- The Food and Drug Administration tracked more new drug shortages in 2017 than in either of the two years previous, as disruptions from a damaging hurricane season and production issues at a Kansas plant run by Pfizer interrupted supply of 39 drugs.
- While that figure was 50% higher than the 26 reported in 2016, newly occurring drug shortages have declined sharply since 2011, when 251 instances of constrained supply cropped up. That drop is due in part to outreach by the FDA, which helped prevent 145 shortages last year.
- In particular, supplies of saline fluid for intravenous infusion ran dangerously low after Baxter Healthcare, a major manufacturer, was hit hard by the impact of Hurricane Maria in Puerto Rico.
Shortages of medications can cause problems for providers and patients alike. Patients may run out of critical drugs, affecting their health, while physicians may be forced to ration drugs or spend time on sourcing supplies or finding alternatives.
The FDA has made resolving these supply constraints a priority and, by some measure, it's had success.

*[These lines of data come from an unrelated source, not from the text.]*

Lemma remove_invalid_size_or_no_tag_witness :
  NodeID3.remove [73; 68; 51; 3; 0; 0; 0; 0; 128; 0; 7; 7] = NodeID3.IsFalse /\
  NodeID3.remove [7; 7; 7] = NodeID3.IsBuffer [7; 7; 7].
Proof.
  split.
  - apply (proj1 (remove_invalid_size_or_no_tag [73; 68; 51; 3; 0; 0; 0; 0; 128; 0; 7; 7])
             0 8 128); [reflexivity | lia | lia | reflexivity | reflexivity].
  - apply (proj2 (remove_invalid_size_or_no_tag [7; 7; 7])). reflexivity.
Defined.

Lemma no_marker_no_tag (buf : Buffer) :
  markerWithin buf 20 = false -> NodeID3.getFramePosition buf = -1.
Proof.
  intros Hfree. destruct (Z.eq_dec (NodeID3.getFramePosition buf) (-1)) as [| Hne]; [assumption |].
  destruct (getFramePosition_found buf _ eq_refl Hne) as (Hoff & _ & Hm).
  assert (Hex : markerWithin buf 20 = true).
  { unfold markerWithin. apply existsb_exists.
    exists (Z.to_nat (NodeID3.getFramePosition buf)). split; [| exact Hm].
    apply in_seq. lia. }
  congruence.
Qed.

(** C6, amended: a buffer with no marker starting at any of the offsets 0 to
    20 reads as the empty mapping and is returned unchanged by remove; and a
    tag is only ever located at a marker that starts at one of the offsets 0 to
    20 (a marker at offset 18, 19 or 20 is located although it does not lie
    within the first 20 bytes). *)
Theorem tag_located_up_to_offset_20 (buf : Buffer) :
  (markerWithin buf 20 = false ->
   forall checked,
     NodeID3.read checked buf = Return [] /\ NodeID3.remove buf = NodeID3.IsBuffer buf) /\
  (forall off,
     NodeID3.getFramePosition buf = off -> off <> -1 ->
     0 <= off <= 20 /\ markerAt buf (Z.to_nat off)).
Proof.
  split.
  - intros Hfree checked. pose proof (no_marker_no_tag buf Hfree) as Hpos.
    split; [apply read_no_tag | apply remove_no_tag]; assumption.
  - intros off Hoff Hne. destruct (getFramePosition_found buf off Hoff Hne) as (Hb & _ & Hm).
    split; assumption.
Qed.

Lemma tag_located_up_to_offset_20_witness :
  (NodeID3.read true [7; 73; 68; 9] = Return [] /\
   NodeID3.remove [7; 73; 68; 9] = NodeID3.IsBuffer [7; 73; 68; 9]) /\
  (0 <= 20 <= 20 /\ markerAt tagAtOffset20 (Z.to_nat 20)).
Proof.
  split.
  - apply (proj1 (tag_located_up_to_offset_20 [7; 73; 68; 9])). reflexivity.
  - apply (proj2 (tag_located_up_to_offset_20 tagAtOffset20) 20); [reflexivity | lia].
Defined.

(** C6 as stated fails: the first 20 bytes of [tagAtOffset20] hold no marker,
    yet the tag that starts at offset 20 is located: read returns its frame
    and remove cuts the buffer down to the audio bytes. *)
Lemma marker_at_offset_20_is_located :
  NodeBuffer.indexOf (firstn 20 tagAtOffset20) marker = -1 /\
  NodeID3.getFramePosition tagAtOffset20 = 20 /\
  (forall checked,
     NodeID3.read checked tagAtOffset20 = Return [("fileOwner", VString [65; 66])]) /\
  NodeID3.remove tagAtOffset20 = NodeID3.IsBuffer [1; 2; 3] /\
  NodeID3.remove tagAtOffset20 <> NodeID3.IsBuffer tagAtOffset20.
Proof.
  repeat split; try reflexivity.
  - intros [|]; vm_compute; reflexivity.
  - vm_compute. discriminate.
Qed.

Lemma slice_from_shorter (buf : Buffer) (k : Z) :
  0 < k -> buf <> [] -> (length (NodeBuffer.slice_from buf k) < length buf)%nat.
Proof.
  intros Hk Hne. unfold NodeBuffer.slice_from, NodeBuffer.slice, JS.clamp.
  assert (0 < length buf)%nat by (destruct buf; [congruence | simpl; lia]).
  rewrite length_firstn, length_skipn. lia.
Qed.

Lemma remove_fixed_point (y : Buffer) :
  NodeID3.remove y = NodeID3.IsBuffer y -> NodeID3.getFramePosition y = -1.
Proof.
  intros H. destruct (Z.eq_dec (NodeID3.getFramePosition y) (-1)) as [| Hne]; [assumption |].
  exfalso. destruct (getFramePosition_found y _ eq_refl Hne) as (Hoff & Hlen & _).
  unfold NodeID3.remove in H.
  destruct (Z.eqb_spec (NodeID3.getFramePosition y) (-1)) as [| _]; [contradiction |].
  match type of H with (if ?c then _ else _) = _ => destruct c end; [discriminate |].
  match type of H with NodeID3.IsBuffer ?s = _ => assert (Hs : s = y) by congruence end.
  clear H. rename Hs into H.
  match type of H with NodeBuffer.slice_from _ (_ + NodeID3.decodeSize [?a; ?b; ?c; ?d] + _) = _ =>
    pose proof (decodeSize_nonneg a b c d (entry_byte _) (entry_byte _) (entry_byte _) (entry_byte _))
      as Hsize
  end.
  assert (Hy : y <> []) by (destruct y; [simpl in Hlen; lia | discriminate]).
  match type of H with NodeBuffer.slice_from _ ?k = _ =>
    pose proof (slice_from_shorter y k ltac:(lia) Hy) as Hshort
  end.
  rewrite H in Hshort. lia.
Qed.

(** C7, amended: a second remove gives what the first gave exactly when the
    first returned a buffer in which no tag is located. *)
Theorem remove_twice_iff (x : Buffer) :
  removeAgain (NodeID3.remove x) = Return (NodeID3.remove x) <->
  exists y, NodeID3.remove x = NodeID3.IsBuffer y /\ NodeID3.getFramePosition y = -1.
Proof.
  split.
  - destruct (NodeID3.remove x) as [y |] eqn:Hx; simpl; intros H; [| discriminate].
    exists y. split; [reflexivity |]. apply remove_fixed_point. congruence.
  - intros (y & Hx & Hy). rewrite Hx. simpl. rewrite (remove_no_tag y Hy). reflexivity.
Qed.

Lemma remove_twice_iff_witness :
  removeAgain (NodeID3.remove (emptyTag ++ [1; 2; 3])) = Return (NodeID3.remove (emptyTag ++ [1; 2; 3])).
Proof.
  apply (proj2 (remove_twice_iff (emptyTag ++ [1; 2; 3]))).
  exists [1; 2; 3]. split; reflexivity.
Defined.

(** C7 as stated fails on two tags in a row: the first remove leaves the
    second tag, the second remove takes that one away as well. *)
Lemma remove_not_idempotent :
  NodeID3.remove (emptyTag ++ emptyTag) = NodeID3.IsBuffer emptyTag /\
  removeAgain (NodeID3.remove (emptyTag ++ emptyTag)) = Return (NodeID3.IsBuffer []) /\
  removeAgain (NodeID3.remove (emptyTag ++ emptyTag)) <> Return (NodeID3.remove (emptyTag ++ emptyTag)).
Proof.
  repeat split; try reflexivity. vm_compute. discriminate.
Qed.

(** ** Writing *)

Lemma concat_pair (a b : Buffer) : NodeBuffer.concat [a; b] = a ++ b.
Proof. unfold NodeBuffer.concat. simpl. rewrite app_nil_r. reflexivity. Qed.




(** ** Reading back what was written *)

(** C1: the tag created from [{ title: "Hello" }] does not read back as that
    mapping.  The body handed to the frame loop is nine bytes short of the
    declared size, which costs the last text its final four characters, and
    the identifier TIT2 has no alias in the merged table of
    [convertNameToAlias], so the text is stored under the key "undefined". *)
Theorem read_create_title_Hello (checked : bool) :
  (tag <- NodeID3.create titleHello ;; NodeID3.read checked tag)
  = Return [("undefined", VString (JS.of_ascii "H"))] /\
  (tag <- NodeID3.create titleHello ;; NodeID3.read checked tag) <> Return titleHello.
Proof. destruct checked; by_evaluation. Qed.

The number of drugs in continuing shortage fell to 41 last year, down from 48 the year before and nearly 100 in 2013.
But, more new instances of shortage emerged than has in years past, and supplies of several crucial drugs remained constrained into 2018.
"While many of the shortages that occurred in 2017 have been resolved, unfortunately there are some that we are still working with companies to resolve," said Douglas Throckmorton, deputy center director for regulatory programs at the FDA's Center for Drug Evaluation and Research, in a statement.
The FDA worked with Baxter after the hurricane affected the company's manufacturing on the island, temporarily granting a license to import IV supplies from other countries, as well as expediting review of product applications to add extra capacity to the market.
But hospitals still faced problems getting hold of IV fluids last year, which meant more work for healthcare professionals, such as having to dose drugs using syringes rather than drips. The shortages appear to beginning to resolve, with new supply from other companies helping to augment continuing temporary imports.
Production delays and manufacturing quality issues, on the other hand, led to shortages of injectable opioid analgesics produced by Pfizer at its troubled McPherson, Kansas-based facility.
Pfizer's woes have also played a role in the shortage of EpiPens, which are sold by Mylan. A Pfizer subsidiary called Meridian Medical Technologies supplies Mylan with the autoinjected epinephrine, but was hit with an FDA warning letter last fall. The FDA expects the shortage to be short-lived, however.